An Australian Review of My Comic Shop and Midtown Comics

Due to a termite problem, I am currently in the process of replacing my damaged comics. As most of my stuff is from the 1990’s, I’ve had to fall back on buying from overseas, thanks to the wonders of the internet. Thus, here is a review of buying comics in Australia from U.S. websites My Comic Shop and Midtown Comics.

Firstly, both My Comic Shop and Midtown Comics are easy to browse, have good search functionality, and there’s lots of cover art so no problems in finding what you want. Likewise, prices are comparable and reasonable. You’ll find stuff cheaper on one site and vice versa. My orders went through without issue via Paypal and both took a few days to process before sent. Weirdly, both orders had a book removed; though only Midtown told me why (it was no longer available – what are the odds of two people buying a copy of Deathblow at the same time?!) They refunded the cost of that book immediately. It took about two weeks to get here and both came at the same time even though via different companies (UPS and USPS – not sure what the difference is).


The left package is My Comic Shop and the right is Midtown. Immediately you can see that the packaging is different, with a box versus an envelope. The number of comics per order was roughly the same. My Comic Shop wins here with the box, looking much more safe and sturdy. Shipping cost was also cheaper than Midtown.


Opening the packages, My Comic Shop wins again. The comics are wrapped up in plastic while Midtown has a paper bag. Clearly, Midtown has me worried. Imagine if the package had been left in the rain. The envelope and paper bag aren’t going to offer much protection.


Let’s look at the comics themselves. All books came bagged and boarded, so no problem there. Most had a sticker on them with the comic name, number and grading. Bag and boards look to be silver-age size which means the books can slide a little but nothing to be concerned about. Between the two, Midtown had the better bags. They use these “peel and stick” type that has the adhesive on the back of the bag rather than the flap. I know I’ve had times where I’ve opened a bag, pulled the comic out only to have the tape on the flap stick itself to the comic cover! This won’t happen with these peel and stick bags. So, Midtown wins here, BUT the bags aren’t sealed. They’re open, ready for you to peel and seal yourself. This is a nice idea but going back to the rain thing I mentioned before – if the envelope and the paper bag doesn’t protect you, these open bags won’t either. I would have much preferred Midtown to seal the bags to give them some basic protection.

All in all, two good experiences here with ordering from Australia. My orders came in a timely manner and in good condition. Taking the above into account, I would recommend My Comic Shop over Midtown; though would be happy to order from the latter again if it had things I wanted.

Comic Grading by Halo Certification

I took the opportunity to get some of my comics graded. Being in Australia, the practicalities of getting this done by CGC make it a time-consuming effort. Good thing that Australia has our own grading company with Halo Certification in Queensland.
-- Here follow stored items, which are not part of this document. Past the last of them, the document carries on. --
Section Submit.
Context (s : vdisk) (l : list flight) (b : Z) (w : bool) (i0 i1 i2 : Z).
Context (Hs : static s l) (Hfr : fresh s b) (Hi : ∀ i, i ∈ [i0; i1; i2] → 0 ≤ i < NUM ∧ dfree s i = true) (Hnd : NoDup [i0; i1; i2]).
Let f := Flight b w i0 i1 i2.
Definition sent : vdisk :=
  let s1 := submit b w i0 i1 i2 (set_free i2 false (set_free i1 false (set_free i0 false s))) in set_at (upd (at_ s1) b (WaitIO w i0 true)) s1.
Lemma fresh_idx g i : g ∈ l → i ∈ idxs g → i ≠ i0 ∧ i ≠ i1 ∧ i ≠ i2.
Proof.
  intros Hg Hgi. assert (i ∉ [i0; i1; i2]) as Hn.
  { intros Hin. destruct (Hi i Hin) as [_ Hf]. rewrite (static_free s l i Hs) in Hf; [done|]. apply used_by_elem. by exists g. }
  rewrite !not_elem_of_cons in Hn. tauto.
Qed.
Lemma three_distinct : i0 ≠ i1 ∧ i0 ≠ i2 ∧ i1 ≠ i2.
Proof. pose proof Hnd as H. rewrite !NoDup_cons, !not_elem_of_cons in H. tauto. Qed.
Lemma static_sent : static sent (f :: l).
Proof.
  destruct Hfr as (Hn & Hx & He & Hsec). pose proof Hs as [A B C D E F G H]. destruct three_distinct as (N1 & N2 & N3). split; cbn.
  - rewrite used_by_cons. apply NoDup_app. split_and!; try done. intros i Hif Hil. destruct (Hi i Hif) as [_ Hf]. by rewrite (static_free s l i Hs Hil) in Hf.
  - intros i. rewrite used_by_cons, elem_of_app. intros [Hif|Hil]; [by apply Hi|by apply B].
  - intros i Hr. rewrite used_by_cons, not_elem_of_app. unfold idxs. cbn. rewrite !not_elem_of_cons.
    destruct (decide (i = i2)) as [->|K2]; [rewrite upd_eq; split; [done|tauto]|]. rewrite upd_ne by done.
    destruct (decide (i = i1)) as [->|K1]; [rewrite upd_eq; split; [done|tauto]|]. rewrite upd_ne by done.
    destruct (decide (i = i0)) as [->|K0]; [rewrite upd_eq; split; [done|tauto]|]. rewrite upd_ne by done.
    rewrite (C i Hr). split; [intros Hu; split; [split_and!; try done; apply not_elem_of_nil|done]|tauto].
  - intros g [->|Hg]%elem_of_cons.
    + split; cbn; rewrite ?upd_eq; try done; [by rewrite !upd_ne, upd_eq by done|by rewrite upd_ne, upd_eq by done; destruct w|by eexists].
    + destruct (D g Hg) as [W0 W1 W2 W3 W4 W5 [a W6]]. pose proof (λ i, fresh_idx g i Hg) as Hgi.
      destruct (Hgi (f_0 g)) as (X1 & X2 & X3); [by left|]. destruct (Hgi (f_1 g)) as (Y1 & Y2 & Y3); [right; by left|].
      destruct (Hgi (f_2 g)) as (Z1 & Z2 & Z3); [right; right; by left|]. assert (f_b g ≠ b) as Hgb by (by eapply flight_not_fresh).
      split; cbn; rewrite ?upd_ne by done; try done. by exists a.
  - intros c w' i a. destruct (decide (c = b)) as [->|Hc]; [exists f; split; [by left|done]|]. rewrite upd_ne by done. intros Ha.
    destruct (E _ _ _ _ Ha) as (g & Hg & Hgb). exists g. split; [by right|done].
  - intros c w'. destruct (decide (c = b)) as [->|Hc]; [by rewrite upd_eq|]. rewrite upd_ne by done. intros Ha. pose proof (F _ _ Ha). cbn in *. lia.
  - by apply sectors_upd.
  - intros c w' a. destruct (decide (c = b)) as [->|Hc]; [by rewrite upd_eq|]. rewrite upd_ne by done. apply H.
Qed.
End Submit.
Lemma ring_slot a n k : 0 ≤ a → (k < n)%nat → (n < 8)%nat → (a + Z.of_nat k) mod NUM ≠ (a + Z.of_nat n) mod NUM.
Proof. unfold NUM. intros. Z.to_euclidean_division_equations. lia. Qed.
Lemma u16_slot a : u16 a mod NUM = a mod NUM.
Proof. unfold u16, NUM. change (2 ^ 16) with (8 * 8192). rewrite Z.rem_mul_r by lia. rewrite Z.mul_comm, Z.mod_add by lia. apply Z.mod_mod. lia. Qed.
Lemma u16_add a c : u16 (u16 a + c) = u16 (a + c).
Proof. unfold u16. by rewrite Zplus_mod_idemp_l. Qed.
Lemma progress_sent s Q T U D b w i0 i1 i2 : static s (Q ++ T ++ U ++ D) → progress s Q T U D → fresh s b →
  progress (sent s b w i0 i1 i2) (Q ++ [Flight b w i0 i1 i2]) T U D.
Proof.
  intros Hs [[P1 P1'] P2 P3 P4 P5 P6 P7 P8 P9 P10] Hfr. pose proof (static_few _ _ Hs) as Hfew. rewrite !length_app in Hfew.
  assert (∀ f, f ∈ Q ++ T ++ U ++ D → f_b f ≠ b) as Hne by (intros f Hf; by eapply flight_not_fresh).
  destruct Hfr as (_ & Hx & He & _). split; cbn; try done.
  - split; [done|]. rewrite P1', u16_add, length_app. f_equal. cbn. lia.
  - intros k f Hk. rewrite P1', u16_slot. apply lookup_snoc_Some in Hk as [[Hk Hq]|[-> <-]].
    + rewrite upd_ne; [by apply P2|]. apply ring_slot; lia.
    + by rewrite upd_eq.
  - intros f Hf. unfold before. cbn. rewrite <- app_assoc in Hf. apply elem_of_app in Hf as [Hf|[->|Hf]%elem_of_cons]; cbn.
    + rewrite upd_ne by (apply Hne, elem_of_app; by left). apply P6, elem_of_app. by left.
    + by rewrite upd_eq.
    + rewrite upd_ne by (apply Hne; rewrite !elem_of_app; tauto). apply P6, elem_of_app. by right.
  - intros f Hf. rewrite upd_ne by (apply Hne; rewrite !elem_of_app; tauto). by apply P8.
  - intros f Hf. rewrite upd_ne by (apply Hne; rewrite !elem_of_app; tauto). by apply P9.
  - intros f Hf. rewrite upd_ne by (apply Hne; rewrite !elem_of_app; tauto). by apply P10.
Qed.
Lemma quiet_fresh s s' b : quiet s s' → fresh s b → fresh s' b.
Proof.
  intros Hq (Hn & Hx & He & Hsec). pose proof (λ b, quiet_at s s' b Hq) as Hat. pose proof (quiet_fields _ _ Hq) as Ef.
  set (d' := desc s') in *. set (f' := dfree s') in *. set (a' := at_ s') in *. clearbody d' f' a'. subst s'. split; [|split_and!; cbn; try done].
  - cbn. intros w' i a E. specialize (Hat b). destruct (at_ s b) as [|w0 a0|w0 k0 a0] eqn:Eb; [congruence|destruct Hat as (? & ? & _); congruence|by apply (Hn w0 k0 a0)].
  - intros c Hc Ho. apply Hsec; [done|]. intros E. specialize (Hat c). rewrite E in Hat. done.
Qed.
Lemma rw_enter_eq b w s : rw_enter b w s = match alloc3_desc s with
  | Ok (Some (i0, i1, i2)) s1 => let s2 := submit b w i0 i1 i2 s1 in Ok tt (set_at (upd (at_ s2) b (WaitIO w i0 true)) s2)
  | Ok None s1 => Ok tt (set_at (upd (at_ s1) b (WaitDesc w true)) s1)
  | Panic e => Panic e
  end.
Proof. unfold rw_enter, mbindM. by destruct (alloc3_desc s) as [[[[i0 i1] i2]|] s1|e]. Qed.
Lemma enter_inv s b w Q T U D : static s (Q ++ T ++ U ++ D) → progress s Q T U D → fresh s b → ∃ s', rw_enter b w s = Ok tt s' ∧ vinv s'.
Proof.
  intros Hs Hp Hfr. rewrite rw_enter_eq. destruct (alloc3_spec s) as (r & s1 & -> & Hr). destruct r as [[[i0 i1] i2]|].
  - destruct Hr as (Hi & Hnd & ->). exists (sent s b w i0 i1 i2). split; [done|]. exists (Q ++ [Flight b w i0 i1 i2]), T, U, D. split; [|by apply progress_sent].
    eapply static_perm; [|by apply (static_sent s (Q ++ T ++ U ++ D))]. rewrite <- app_assoc. cbn [app]. apply Permutation_middle.
  - destruct Hr as (Hq & j0 & j1 & Hall). pose proof (quiet_fresh _ _ _ Hq Hfr) as Hfr1. pose proof (quiet_static _ _ _ Hq Hs) as Hs1.
    eexists. split; [done|]. exists Q, T, U, D. split; [apply static_wait; try done; exact (short_of_desc s _ j0 j1 Hs Hall)|].
    pose proof (quiet_progress _ _ _ _ _ _ Hq Hs Hp) as [P1 P2 P3 P4 P5 P6 P7 P8 P9 P10]. split; try done.
    cbn. intros f Hf. rewrite upd_ne; [by apply P10|]. eapply flight_not_fresh; [exact Hs1|done|]. rewrite !elem_of_app. tauto.
Qed.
I sent my books to them via Express Post, well packaged with cardboard to keep them flat. A day later I received an email from Halo with the initial grade scores and the option to let them press it to bump up the grade by a point (1.0). Doesn’t sound like a lot but if you’re going to get these sealed in plastic then you might as well make them look their best. TIP: Pressing can only do so much, so don’t expect a miraculous near-mint transformation!

A few weeks later I received another email with some photos of the slabbed books and when I should expect them delivered. They came as promised via Express Post in safe packaging (a decent-sized box for only two comics).


And here are the final slabbed books. The plastic is hard and clear. Very solid. Looks great and makes the comics very presentable.


I’m happy with Halo’s service and would use them again. That said, it is somewhat expensive ($55 per book, with an optional $25 to press), so I would only recommend doing it for comics that are worth at least that much. “Worth” being either monetary or sentimental value – maybe I should get A Question of Promise #1 done for fun?